|This page is a work in progress.|
The Far Lands are a dangerous place, both for players (due to lots of darkness, hostile mobs and falls) and the device Minecraft runs on. But, if you want to go to this place, here is how to reach it and lessen the lag.
How to reach
In the Java editions of Minecraft, the Far Lands can only be found in versions from Infdev 2010/03/27 to Beta 1.7. They start generating near the coordinates of ±12,550,821 on X and Z axes. Given that one block’s side is one meter long, the distance to the Far Lands from the world’s center of coordinates can be measured as about 12,551 km (7844 mi). There is no conventional way of using Creative or commands to quickly reach this huge distance, since they didn't exist in these old versions, except for multiplayer. Instead, the different methods listed below are used. There is also a glitch in 1.12 where if you
/tp <player name> 12550700 90 0, exit before you hit the ground, load the world in beta 1.7.3, you will be 124 blocks short of the far lands, this is a very easy way to reach it if you don't have the single player commands mod.
Directly by the Overworld
Just walking in the Overworld towards any direction (positive or negative X and/or Z axis) is the most time-consuming way; reaching the Far Lands from the world center would take well over a month of overall Minecraft gameplay. However, it is safer than walking in the Nether and doesn't require items difficult to obtain. Crafting a bed before starting the long journey is recommended; sleeping in it before the night falls completely will avoid the annoyance of hostile mobs in the way. Crafting a handful of boats will also help crossing large water bodies. Pay attention to heights and avoid falling from them. Since hunger was not present prior to Beta 1.8, you won't need much food but only enough to restore your health in case of you losing it by falling or being hit.
By the Nether
Walking one block in the Nether is equal to walking eight blocks in the Overworld. Thus, by traveling through the Nether, it is possible to reach the Overworld Far Lands in just over a week. However, since the Nether is a rather dangerous dimension and many different items are required to construct a nether portal, it will take you a considerable time of trivial Minecraft play in order to obtain material and proper equipment.

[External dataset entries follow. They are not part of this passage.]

(** * The schema of a tool *)

Lemma map_get_insert k v m k' :
  map_get (map_insert k v m) k' = if decide (k = k') then Some v else map_get m k'.
Proof.
  assert (∀ a b, Str.eqb a b = bool_decide (a = b)) as Heqb.
  { intros a b. case_bool_decide; [by apply Str.eqb_eq|].
    apply not_true_iff_false. by intros ?%Str.eqb_eq. }
  induction m as [|[k0 v0] m IH]; cbn [map_insert]; rewrite ?map_get_cons, !Heqb.
  - by case_bool_decide; case_decide.
  - destruct (decide (k0 = k)) as [->|Hne]; rewrite ?bool_decide_eq_true_2, ?bool_decide_eq_false_2 by done;
      rewrite !map_get_cons, Heqb.
    + repeat case_bool_decide; repeat case_decide; congruence.
    + rewrite IH. repeat case_bool_decide; repeat case_decide; congruence.
Qed.

#[export] Instance ParameterType_to_string_inj : Inj (=) (=) ParameterType_to_string.
Proof. by intros [] []. Qed.

Section schema_facts.
Context (to_value : Schema → result Value string).
Context `{!HashIter ParameterType (list (string * list (string * Value) * bool))}.

(** A parameter with its type and its property. *)
Definition parameter_of (fuel : nat) (doc : OpenAPI) (p : ReferenceOr OaParameter)
    (tp : ParameterType * (string * list (string * Value) * bool)) : Prop :=
  ∃ item, resolve_parameter fuel p doc = Some (Ok item) ∧
    build_schema_property to_value fuel doc item = Some (Ok tp.2) ∧ parameter_type item = Ok tp.1.

Definition of_type {A} (t : ParameterType) (items : list (ParameterType * A)) : list A :=
  (filter (λ tp, tp.1 = t) items).*2.

Definition nonempty {A} (l : list A) : option (list A) := match l with [] => None | _ => Some l end.

Lemma collect_parameters_spec fuel doc l m m' :
  collect_parameters to_value fuel doc l m = Some (Ok m') →
  ∃ items, Forall2 (parameter_of fuel doc) l items ∧
    ∀ t, m' !! t = match of_type t items with [] => m !! t | ps => Some (default [] (m !! t) ++ ps) end.
Proof.
  revert m. induction l as [|p l IH]; intros m H; cbn [collect_parameters] in H.
  - injection H as <-. exists []. split; [done|]. intros t. done.
  - apply fbind_Ok in H as (item & Hitem & H). apply fbind_Ok in H as (prop & Hprop & H).
    apply fbind_Ok in H as (t & Ht & H). injection Ht as Ht.
    destruct (IH _ H) as (items & Hall & Hm'). exists ((t, prop) :: items). split.
    { constructor; [|done]. by exists item. }
    intros t'. rewrite Hm'. unfold of_type. rewrite filter_cons. simpl. case_decide as Heq; [subst t'|].
    + rewrite lookup_insert_eq. csimpl. destruct ((filter _ items).*2); [done|by rewrite <-app_assoc].
    + by rewrite lookup_insert_ne.
Qed.

Lemma add_parameters_properties l s k :
  NoDup l.*1 →
  map_get (js_properties (foldl add_parameters s l)) k =
    match list_find (λ tp, ParameterType_to_string tp.1 = k) l with
    | Some (_, (_, props)) => Some (Object (JsonSchema_to_object (sub_schema props)))
    | None => map_get (js_properties s) k
    end.
Proof.
  revert s. induction l as [|[t props] l IH]; intros s Hnd; [done|]. csimpl in Hnd.
  apply NoDup_cons in Hnd as [Hin Hnd]. cbn [foldl]. rewrite IH by done. clear IH. cbn [list_find].
  assert (∀ s, map_get (js_properties (add_parameters s (t, props))) k =
    if decide (ParameterType_to_string t = k) then Some (Object (JsonSchema_to_object (sub_schema props)))
    else map_get (js_properties s) k) as Hadd.
  { intros s'. unfold add_parameters. case_decide; simpl; by rewrite map_get_insert. }
  rewrite Hadd. cbn [fst]. case_decide as Heq.
  - destruct (list_find _ l) as [[i [t' props']]|] eqn:E; [|done].
    apply list_find_Some in E as (Hi & Ht & _). simpl in Ht. exfalso. apply Hin.
    assert (t = t') as -> by (apply (inj ParameterType_to_string); congruence).
    apply list_elem_of_fmap. exists (t', props'). split; [done|]. by eapply list_elem_of_lookup_2.
  - by destruct (list_find _ l) as [[i [t' props']]|].
Qed.
(** The URI of a request is read from the backend's host and a path. *)
Definition to_backend (backend : SimpleBackend) (req : Request) : Prop :=
  ∃ path, Uri_parse (upstream_uri backend path) = Some (req_uri req).

Lemma build_uri uri method headers body req :
  build Uri_parse uri method headers body = Ok req → Uri_parse uri = Some (req_uri req).
Proof.
  unfold build. destruct (Uri_parse uri) as [u|]; simpl; [|done].
  destruct (foldl _ _ headers); simpl; by intros; simplify_eq/=.
Qed.

Lemma insert_session_uri id req req' : insert_session id req = Ok req' → req_uri req' = req_uri req.
Proof.
  unfold insert_session. destruct id as [id|]; [|by intros; simplify_eq].
  destruct (HeaderValue_from_str id); intros; by simplify_eq/=.
Qed.

Section same_answers.
Context (send send' : SimpleBackend → Request → result Response string) (backend : SimpleBackend).
Hypothesis Hsend : ∀ req, to_backend backend req → send backend req = send' backend req.

Lemma call_same {B} path method headers body (f : Request → result Request StreamableHttpError)
    (k : Response → result B StreamableHttpError) :
  (∀ req req', f req = Ok req' → req_uri req' = req_uri req) →
  (let? req := build Uri_parse (upstream_uri backend path) method headers body in
   let? req := f req in let? resp := call send backend req in k resp) =
  (let? req := build Uri_parse (upstream_uri backend path) method headers body in
   let? req := f req in let? resp := call send' backend req in k resp).
Proof.
  intros Hf. destruct (build _ _ _ _ _) as [req|] eqn:Hb; simpl; [|done].
  destruct (f req) as [req'|] eqn:Hreq; simpl; [|done].
  unfold call. rewrite Hsend; [done|]. exists path. rewrite (Hf _ _ Hreq). by eapply build_uri.
Qed.
Definition convert_route (lr : LocalRoute) (idx : nat) (listener_key : string)
    : cres (Route * list TargetedPolicy * list Backend) :=
  let key := local_route_key listener_key idx lr in
  let refs := (λ b, {| rbr_weight := lrb_weight b; rbr_backend := backend_reference key (lrb_backend b);
                       rbr_filters := [] |}) <$> lr_backends lr in
  let external_backends := concat ((λ b,
      as_backends (lrb_backend b) (BackendReference_name (backend_reference key (lrb_backend b))))
      <$> lr_backends lr) in
  let '(filters, mirror) :=
    match lr_policies lr with Some p => filters_of key p | None => ([], []) end in
  let! st :=
    match lr_policies lr with
    | Some p => policies_of_rule key ((λ r, BackendReference_name (rbr_backend r)) <$> refs) p
    | None => Ret (Ok (mkPending [] 0 0))
    end in
  Ret (Ok ({| route_key := key;
              route_name := local_route_name lr idx;
              route_rule_name := lr_rule_name lr;
              route_hostnames := lr_hostnames lr;
              route_matches := lr_matches lr;
              route_filters := filters;
              route_backends := refs;
              route_policies := Some (traffic_policy_of (lr_policies lr)) |},
           external_policies st, external_backends ++ mirror)).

When finally in the Nether and adequately protected, the player must travel a few million blocks in the X and/or Y axis. It won't be so far as in the Overworld, but it will still be a long trip. Another portal will be required to exit the Nether, so, before proceeding, it is recommended to mine all the obsidian blocks of the portal and take them with you in order to lately reconstruct the portal. Evidently, flint and steel must also be taken.
The Nether is a very dangerous place, so be very aware of mobs, lava, fire and high heights all around, and bring as much as food as you can to restore your health after the likely unfortunate events that will happen in your way. When the sufficient distance (see below) is finally reached, using the rebuilt portal will place the player near or in the Far Lands.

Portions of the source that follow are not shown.